Dataset items:
========================
(** The callback of [utils.untarTo]. *)
Definition onUntar (err : option string) : list install_effect :=
  match err with
  | Some e =>
      [CallbackError ("Could not extract dx-toolkit!" +:+ blank_line
                        +:+ e +:+ ".")]
  | None => [UpdateProgress "100%" "Success!"; CallbackSuccess]
  end.

(** The callback of [utils.computeSHA256]. *)
Definition onSHA256 (env : install_env) (platform : string)
  (expectedDownloadHash dxToolkitDownloadPath : string)
  (err : option string) (downloadHash : string) : list install_effect :=
  match err with
  | Some e =>
      [CallbackError ("Could not verify download!" +:+ blank_line
                        +:+ e +:+ ".")]
  | None =>
      if negb (String.eqb downloadHash expectedDownloadHash)
      then [CallbackError "Could not verify download (hash mismatch)!"]
      else if String.eqb platform "win32"
      then UpdateProgress "90%" "Installing..."
             :: ExecSync dxToolkitDownloadPath
             :: (if installer_runs env
                 then [UpdateProgress "100%" "Success!"; CallbackSuccess]
                 else [])
      else UpdateProgress "90%" "Extracting..."
             :: UntarTo dxToolkitDownloadPath parentDir
             :: onUntar (untar_error env)
  end.

(** The callback of [utils.downloadFile]. *)
Definition onDownload (env : install_env) (platform : string)
  (expectedDownloadHash dxToolkitDownloadPath : string)
  : list install_effect :=
  UpdateProgress "60%" "Verifying..."
    :: ComputeSHA256 dxToolkitDownloadPath
    :: match sha env with
       | ShaThrows => []
       | ShaError err =>
           onSHA256 env platform expectedDownloadHash dxToolkitDownloadPath
             (Some err) ""
       | ShaHash h =>
           onSHA256 env platform expectedDownloadHash dxToolkitDownloadPath
             None h
       end.

(** [installDxToolkit]: it throws before it does anything, or it does what
    is listed, oldest first. *)
Definition installDxToolkit (env : install_env)
  : result (list install_effect) :=
  match install_platform env with
  | None => Exn "Unrecognized platform: null."
  | Some platform =>
      if (String.length platform =? 0)%nat
      then Exn "Unrecognized platform: ."
      else
        match dxToolkitDownloadInfo platform with
        | Exn e => Exn e
        | Ok downloadInfo =>
            let dxToolkitDownloadPath :=
              if String.eqb platform "win32" then exePath else tarPath in
            Ok (UpdateProgress "30%" "Downloading..."
                  :: DownloadFile (url downloadInfo) dxToolkitDownloadPath
                  :: (if download_ends env
                      then onDownload env platform (hash downloadInfo)
                             dxToolkitDownloadPath
                      else []))
        end
  end.

End Install.

(** The calls of the callback and the progress that was shown. *)
Definition callbacks (es : list install_effect) : list install_effect :=
  List.filter (fun e => match e with
                        | CallbackError _ | CallbackSuccess => true
                        | _ => false
                        end) es.

Definition shown (es : list install_effect) : list string :=
  omap (fun e => match e with
                 | UpdateProgress percent _ => Some percent
                 | _ => None
                 end) es.

End Install.

(** ** store: cancelCheckedFiles *)

Module Store.
Import Js JsMath.

(** A file of the store; a flag that is not set counts as [false]. *)
Record file := {
  path : string;
  dx_location : string;
  checked : bool;
  started : bool;
  finished : bool;
  waiting : bool;
  cancelled : bool;
  errored : bool;
  status : number;
  progress : number
}.

(** [t.checked && t.started && !t.finished]. *)
Definition in_transfer (t : file) : bool :=
  checked t && started t && negb (finished t).

(** [t.checked && (t.waiting || t.status === 0) && !t.finished]. *)
Definition in_waiting (t : file) : bool :=
  checked t && (waiting t || strict_eq_zero (status t)) && negb (finished t).

(** The body of the first [forEach], as far as the file goes. *)
Definition cancel_transfer (elem : file) : file :=
  {| path := path elem; dx_location := dx_location elem;
     checked := checked elem; started := started elem;
     finished := finished elem; waiting := waiting elem;
     cancelled := true;
     errored := if le (status elem) (of_Z 0) && started elem then true
                else errored elem;
     status := status elem; progress := progress elem |}.

(** The body of the second [forEach]. *)
Definition cancel_waiting (elem : file) : file :=
  {| path := path elem; dx_location := dx_location elem;
     checked := false; started := false;
     finished := finished elem; waiting := false;
     cancelled := true; errored := errored elem;
     status := status elem; progress := of_Z 0 |}.

(** What is asked of the backend. *)
Inductive request : Type :=
| AbortOrKill (path : string)
| CancelToken (dx_location : string)
| RemoveAllTaskOfType (currPath : string).

(** The way to stop the transfer of a file in transfer, if it is known. *)
Definition stop_request (currPath : string)
  (operationUploadProcesses operationDownloadProcesses : gset string)
  (elem : file) : option request :=
  if String.eqb currPath "upload" then
    if decide (path elem ∈ operationUploadProcesses)
    then Some (AbortOrKill (path elem)) else None
  else if String.eqb currPath "download" then
    if decide (dx_location elem ∈ operationDownloadProcesses)
    then Some (CancelToken (dx_location elem)) else None
  else None.

(** [cancelCheckedFiles] on the files of the current tool and path: the
    files afterwards and the requests to the backend. *)
Definition cancelCheckedFiles (currPath : string)
  (operationUploadProcesses operationDownloadProcesses : gset string)
  (files : list file) : list file * list request :=
  let filesInTransfer := List.filter in_transfer files in
  let files1 :=
    map (fun t => if in_transfer t then cancel_transfer t else t) files in
  let requests :=
    (if String.eqb currPath "upload" || String.eqb currPath "download"
     then [RemoveAllTaskOfType currPath] else [])
      ++ omap (stop_request currPath operationUploadProcesses
                 operationDownloadProcesses) filesInTransfer in
  (map (fun t => if in_waiting t then cancel_waiting t else t) files1,
   requests).

End Store.

(** ** The vocabulary of the further properties *)

Module Spec2.

(** The part sizes of a describe result are not negative. *)
Definition healthy (e : DxCli.watch_event) : Prop :=
  match e with
  | DxCli.DescribeReturns (Some {| DxCli.parts := Some ps |}) =>
      Forall (fun chunk => match chunk.2 with
                           | Some size => 0 <= size
                           | None => True
                           end) ps
  | _ => True
  end.

(** The describe calls that were started, and the describe calls that
    returned. *)
Definition describes (es : list DxCli.effect) : nat :=
  length (List.filter (fun e => match e with
                                | DxCli.DescribeDXItem _ => true
                                | _ => false
                                end) es).

Definition returns (es : list DxCli.watch_event) : nat :=
  length (List.filter (fun e => match e with
                                | DxCli.DescribeReturns _ => true
                                | _ => false
                                end) es).

(** The progress that stands for -1 byte of [raw_size]. *)
Definition stuck_progress (raw_size : Z) : Js.number :=
  Js.mul (Js.div (Js.of_Z (-1)) (Js.of_Z raw_size)) (Js.of_Z 100).

(** The watcher still holds -1 and has reported nothing else. *)
Definition stuck (raw_size : Z) (w : DxCli.watcher) : Prop :=
  DxCli.largestReportedProgress (DxCli.w_file w) = -1
  /\ DxCli.raw_size (DxCli.w_file w) = raw_size
  /\ Forall (fun p => p = stuck_progress raw_size)
       (DxCli.reported (DxCli.w_effects w)).

(** Every call of the finished callback comes right after the timer of
    the watcher was cleared; [cleared] tells whether it was just cleared. *)
Fixpoint guarded (cleared : bool) (es : list DxCli.effect) : bool :=
  match es with
  | [] => true
  | DxCli.ClearInterval :: es' => guarded true es'
  | DxCli.FinishedCb _ _ :: es' => cleared && guarded false es'
  | _ :: es' => guarded false es'
  end.

(** The tag command was started. *)
Definition tags (e : DxCli.effect) : bool :=
  match e with
  | DxCli.RunCommand (DxCli.DxTag _ _) => true
  | _ => false
  end.

(** The calls of the finished callback of a transfer, oldest first. *)
Definition calls (l : list DxApi.event) : list (option string) :=
  omap (fun e => match e with
                 | DxApi.FinishedCb err => Some err
                 | _ => None
                 end) l.

(** The finished callback was called as the point of [start] asks for. *)
Definition reported_as_due (t : DxApi.UploadTransfer) : Prop :=
  match DxApi.at_pc t with
  | DxApi.Pending => exists e, calls (DxApi.log t) = [Some e]
  | DxApi.Returned => calls (DxApi.log t) = [None]
  | _ => calls (DxApi.log t) = []
  end.

(** [bytesRead] is the size of the parts that were acknowledged. *)
Definition read_as_due (t : DxApi.UploadTransfer) : Prop :=
  match DxApi.at_pc t with
  | DxApi.Constructed | DxApi.AwaitParameters _ _ | DxApi.AwaitNew =>
      DxApi.bytesRead t = 0
  | DxApi.AwaitMd5 i | DxApi.AwaitUploadUrl i | DxApi.AwaitPut i =>
      DxApi.bytesRead t = Spec.total_size (take i (DxApi.ranges t))
  | DxApi.AwaitClose | DxApi.Returned =>
      DxApi.bytesRead t = Spec.total_size (DxApi.ranges t)
  | DxApi.Pending | DxApi.Rejected =>
      exists k : nat,
        DxApi.bytesRead t = Spec.total_size (take k (DxApi.ranges t))
  end.





End Spec2.

(** * Properties *)

Import Spec.

(** ** utils.readableFileSize *)

Lemma strict_eq_zero_Qeq (q : Q) :
  Js.strict_eq_zero (Js.Fin q) = true <-> (q == 0)%Q.
Proof.
  unfold Js.strict_eq_zero, Js.is_zero, Qeq. simpl.
  rewrite Z.eqb_eq. lia.
Qed.

(** C10: [readableFileSize] returns the string "0 GB", and so not "0 B",
    when [bytes] is NaN and when [bytes] is 0, whatever [roundNumbers] and
    [divisor] are. *)
Theorem readableFileSize_zero_or_NaN
  (bytes : Js.number) (roundNumbers : bool) (divisor : Js.number) :
  Js.isNaN bytes = true \/ Js.strict_eq_zero bytes = true ->
  Utils.readableFileSize bytes roundNumbers divisor = "0 GB"
  /\ Utils.readableFileSize bytes roundNumbers divisor <> "0 B".
Proof.
  intros H. unfold Utils.readableFileSize.
  assert (Js.isNaN bytes || Js.strict_eq_zero bytes = true) as ->
    by (apply orb_true_iff; exact H).
  split; [reflexivity | discriminate].
Qed.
========================
■ WHAT YOU ARE ASKED TO DO
Read through the entries and copy every line that includes "cleared".

■ FINISHED EXERCISE
    the watcher was cleared; [cleared] tells whether it was just cleared. *)
Fixpoint guarded (cleared : bool) (es : list DxCli.effect) : bool :=
  | DxCli.FinishedCb _ _ :: es' => cleared && guarded false es'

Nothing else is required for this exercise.